** Dataset records **
(* ===== verification/RadioProps.v ===== *)
(** * What the PHY does: receptions, clear channel assessment, turnarounds *)

From Stdlib Require Import QArith Qabs.
From S2P Require Import Prelude MacConst MacTypes Radio RadioInv.

Open Scope string_scope.
Open Scope list_scope.
Open Scope Z_scope.

#[local] Opaque secs.

(** ** The verdict on a frame *)

Lemma Qmin_fold (th : Q) l : forall m,
  (th < foldl (fun m e => if negb (Qle_bool m e.2) then e.2 else m) m l)%Q <->
  (th < m)%Q /\ Forall (fun e : Z * Q => (th < e.2)%Q) l.
Proof.
  induction l as [|e l IH]; intros m; cbn [foldl]; [split; [by split|by intros []]|].
  rewrite IH, Forall_cons. destruct (Qle_bool m e.2) eqn:E; cbn [negb].
  - apply Qle_bool_iff in E. split; [|tauto]. intros [H1 H2]. split; [done|]. split; [|done]. by eapply Qlt_le_trans.
  - assert (e.2 < m)%Q by (apply Qnot_le_lt; intros Hle; apply Qle_bool_iff in Hle; congruence).
    split; [|tauto]. intros [H1 H2]. split; [|done]. by eapply Qlt_trans.
Qed.

(** A frame is received correctly if the signal was above the threshold all the
    time. *)
Lemma isReceivedCorrectly_spec th l :
  l <> [] -> isReceivedCorrectly th l = Ok (bool_decide (Forall (fun e => Qle_bool e.2 th = false) l)).
Proof.
  intros Hl. destruct l as [|e l]; [done|]. unfold isReceivedCorrectly, snirMin. cbn [mbind outcome_bind].
  apply (f_equal Ok). set (m := foldl _ _ _). destruct (Qle_bool m th) eqn:E; symmetry; cbn [negb].
  - apply bool_decide_eq_false_2. intros HF. apply Qle_bool_iff in E. apply (Qle_not_lt _ _ E). unfold m.
    apply Qmin_fold. split; [apply Forall_cons in HF as [HF _]|eapply Forall_impl; [exact HF|]; intros x];
    [|cbn; intros HF']; apply Qnot_le_lt; rewrite <- Qle_bool_iff; congruence.
  - apply bool_decide_eq_true_2. assert (th < m)%Q as Hm by (apply Qnot_le_lt; rewrite <- Qle_bool_iff; congruence).
    apply Qmin_fold in Hm as [_ HF]. eapply Forall_impl; [exact HF|]. intros x Hx. apply not_true_is_false.
    rewrite Qle_bool_iff. by apply Qlt_not_le.
Qed.

Section handlers.
Context `{Propagation}.

(** ** Receptions *)

(** The frame handed to the MAC when the reception in [s] is over. *)
Definition handed_up (s : Radio) (f : Frame) : Frame :=
  if bool_decide (Forall (fun e => Qle_bool e.2 (snirThreshold s) = false) (snr_sList s)) then
    match CCA_timer s with Some _ => f<| kind := RX_DURING_CCA |> | None => f end
  else f<| kind := COLLISION |>.

Lemma received_kind_up s s1 f :
  CCA_timer s1 = CCA_timer s ->
  received_kind (negb (bool_decide (Forall (fun e => Qle_bool e.2 (snirThreshold s) = false) (snr_sList s)))) s1 f = handed_up s f.
Proof.
  intros E. unfold received_kind, handed_up, isScheduled. cbn [timer_at]. rewrite E.
  destruct (CCA_timer s); (destruct (bool_decide (Forall _ _)); reflexivity).
Qed.

(** A reception that is over, in a radio that is then free. *)
Definition verdict_given (s : Radio) (p : positive) (a : AirFrame) (s' : Radio) : Prop :=
  (exists r, out s' = out s ++ [ToMac_frame (handed_up s (payload a)); NF_RADIOSTATE_CHANGED r]) /\
  getState (rs s') = IDLE /\ snr_ptr s' = None /\ noiseLevel s' = noiseLevel s /\
  recvBuff s' = delete p (recvBuff s) /\ airframes s' = delete p (airframes s) /\ phyRadioState s' = phy_RX_ON.

Lemma reception_over leak s p a t :
  phy_inv leak s -> snr_ptr s = Some p -> endRx_timers s !! p = Some t -> airframes s !! p = Some a -> unmarked a ->
  (kind (payload a) =? BITERROR_FORCE_TRX_OFF) = false -> phyRadioState s = phy_RX_ON -> getState (rs s) = RECV ->
  newState s = phy_IDLE -> noiseLevel s < sensitivity s ->
  exists s', handleMessage (SelfTimer (PHY_RX_OVER_TIMER p)) (expired (PHY_RX_OVER_TIMER p) t s) = Ok (tt, s') /\
    verdict_given s p a s'.
Proof.
  intros I Hp Ht Ha Hk Hpk Hch Hst Hnew Hquiet.
  cut (wp (handleMessage (SelfTimer (PHY_RX_OVER_TIMER p))) (fun _ s' => verdict_given s p a s') (expired (PHY_RX_OVER_TIMER p) t s)).
  { intros ([] & s' & E & HQ)%wp_ok. eauto. }
  pose proof (pi_air _ _ I) as IA. destruct (ai_ptr _ _ IA p Hp) as [Hr Hl].
  cbn [handleMessage handleSelfMsg]. unfold handleLowerMsgEnd. apply wpe_bind, wpe_gets, wpe_bind, wpe_lift.
  change (rxPower_at _) with (rxPower_at s). rewrite (rx_slot _ _ IA). unfold expired. cbn [set_timer].
  unfold id. psimp. rewrite (bool_decide_true (snr_ptr s = Some p)) by done. unfold deref_frame. prs. unfold set_rxPower. psimp. rewrite Ha. prs.
  rewrite Hk, Hpk. prs. rewrite isReceivedCorrectly_spec by done. prs; psimp.
  2:{ rewrite Hch, Hst, (proj2 (Z.ltb_lt _ _) Hquiet) in H0. done. }
  rewrite received_kind_up by done. unfold switch_when_free. prs; psimp; [by rewrite Hnew in H1|].
  unfold verdict_given. psimp. split_and!; [|done..]. eexists. rewrite <- app_assoc. reflexivity.
Qed.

** Requirement **
Copy out every line of the data that includes the word "Import".

** Result **
From Stdlib Require Import QArith Qabs.
From S2P Require Import Prelude MacConst MacTypes Radio RadioInv.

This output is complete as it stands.